SELAMAT DATANG DI BLOG SEDERHANA SAYA

Saturday, 6 August 2016

Dianggap layak, BJB dukung program Jokowi soal amnesti pajak


Dianggap layak, BJB dukung program Jokowi soal amnesti pajak







PT Bank Pembangunan Daerah Jawa Barat dan Banten (BJB) masuk dalam kategori bank persepsi dana pengampunan pajak. Ditunjuknya BJB, menjadi bank daerah pertama ditunjuk pemerintah guna menampung dana repatriasi dari amnesti pajak.

"Kami siap sekali mendukung program pengampunan pajak, karena kami dianggap memenuhi kompetensi serta siap bersaing dengan bank umum lainnya," kata Direktur Utama Bank BJB Ahmad Irfan di Bandung, Rabu (10/8).

Bank BJB merupakan salah satu bank persepsi yang terpilih dari 18 bank yang ditunjuk oleh Kementerian Keuangan. Untuk menjadi bank persepsi, perbankan harus mengikuti persyaratan yang dikeluarkan oleh Kementerian Keuangan. BJB dinilai pemerintah masuk dalam kualifikasi tersebut.

Kepercayaan pemerintah terhadap Bank BJB membuktikan bahwa bank berkode saham BJBR ini merupakan salah satu bank kompetitif di industri perbankan di Indonesia. Adapun kinerja Bank BJB terus menunjukkan tren positif di kancah nasional, yaitu berhasil membukukan pertumbuhan laba bersih pada Mei 2016 sebesar 57,7 persen (yoy).

Tak hanya itu, permodalan Bank BJB saat ini tergolong sehat dan kuat. Tercatat pada akhir Juni 2016 lalu, BJB telah melakukan revaluasi aset dengan nilai yang mencapai sekitar Rp 1,5 triliun.

Dia mengungkapkan, salah satu alasan pemerintah memilih Bank BJB sebagai penampung dana repatriasi adalah karena BJB merupakan Bank Umum yang memiliki jaringan serta layanan yang tersebar di seluruh Indonesia.

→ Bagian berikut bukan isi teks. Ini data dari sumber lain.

(** * CodeNNVis: the AST tree diagram ([components/tree.py])

    A shallow embedding of class [Tree]: the constructor that presizes the
    [colors] and [text] lists, the recursive traversal [__add_child_edges],
    and [get_figure], which builds the attributes, asks igraph for a
    Reingold-Tilford layout and turns the layout into plot coordinates.

    Python integers are [Z], strings are [string], lists are [list], the
    palette dictionary [DIAGRAM_COLORS] is a [gmap string string].  A method
    that mutates [self] and may raise is a function from the instance state
    to the new state and either an exception or a value. *)

From stdpp Require Import gmap strings list pretty.

Local Open Scope Z_scope.

(** ** Python values used by the class *)

(** The exceptions the modelled statements can raise. *)
Inductive exn : Type :=
  | IndexError
  | KeyError (key : string)
  | KeyErrorInt (key : Z)
  | ValueError
  | ExternalError (code : Z).  (* raised inside igraph *)

(** A node of the pre-processed JSON: [node['master_index']],
    [node['container']] and the optional key [node['children']]. *)
#[local] Unset Elimination Schemes.
Inductive node : Type :=
  | Node (master_index : Z) (container : string) (children : option (list node)).
#[local] Set Elimination Schemes.

Definition master_index (n : node) : Z :=
  match n with Node i _ _ => i end.
Definition container (n : node) : string :=
  match n with Node _ c _ => c end.
Definition children (n : node) : option (list node) :=
  match n with Node _ _ ch => ch end.

(** [self.data]: the keys [nodes_count] and [nodes]. *)
Record data : Type := Data {
  nodes_count : Z;
  nodes : list node
}.

(** The attributes of a [Tree] instance. *)
Record Tree : Type := MkTree {
  tree_data : data;
  edges : list (Z * Z);
  colors : list string;
  text : list string
}.

(** [len(range(n))]: empty for a negative [n]. *)
Definition range_len (n : Z) : nat := Z.to_nat n.

(** [l[i] = v] on a Python list: an index in [0, len) addresses from the
    front, one in [-len, 0) from the end, any other raises IndexError. *)
Definition py_setitem {A} (l : list A) (i : Z) (v : A) : option (list A) :=
  let n := Z.of_nat (length l) in
  if bool_decide (0 ≤ i < n) then Some (<[Z.to_nat i := v]> l)
  else if bool_decide (- n ≤ i < 0) then Some (<[Z.to_nat (n + i) := v]> l)
  else None.

(** The slot of the list that index [i] addresses, when there is one. *)
Definition py_slot (len : nat) (i : Z) : option nat :=
  let n := Z.of_nat len in
  if bool_decide (0 ≤ i < n) then Some (Z.to_nat i)
  else if bool_decide (- n ≤ i < 0) then Some (Z.to_nat (n + i))
  else None.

Selain itu, Bank BJB juga memiliki beragam produk atau instrumen investasi yang menarik yang dapat menjawab kebutuhan para peserta tax amnesty.
Terkait target penyerapan dana repatriasi tax amnesty, Irfan mengungkapkan bahwa Bank BJB akan menyelaraskan dengan target pemerintah

"Ini merupakan awalan, sehingga Kami masih memerlukan kajian yang lebih mendalam tentang target penyerapan dana repatriasi ini," terang Ahmad Irfan.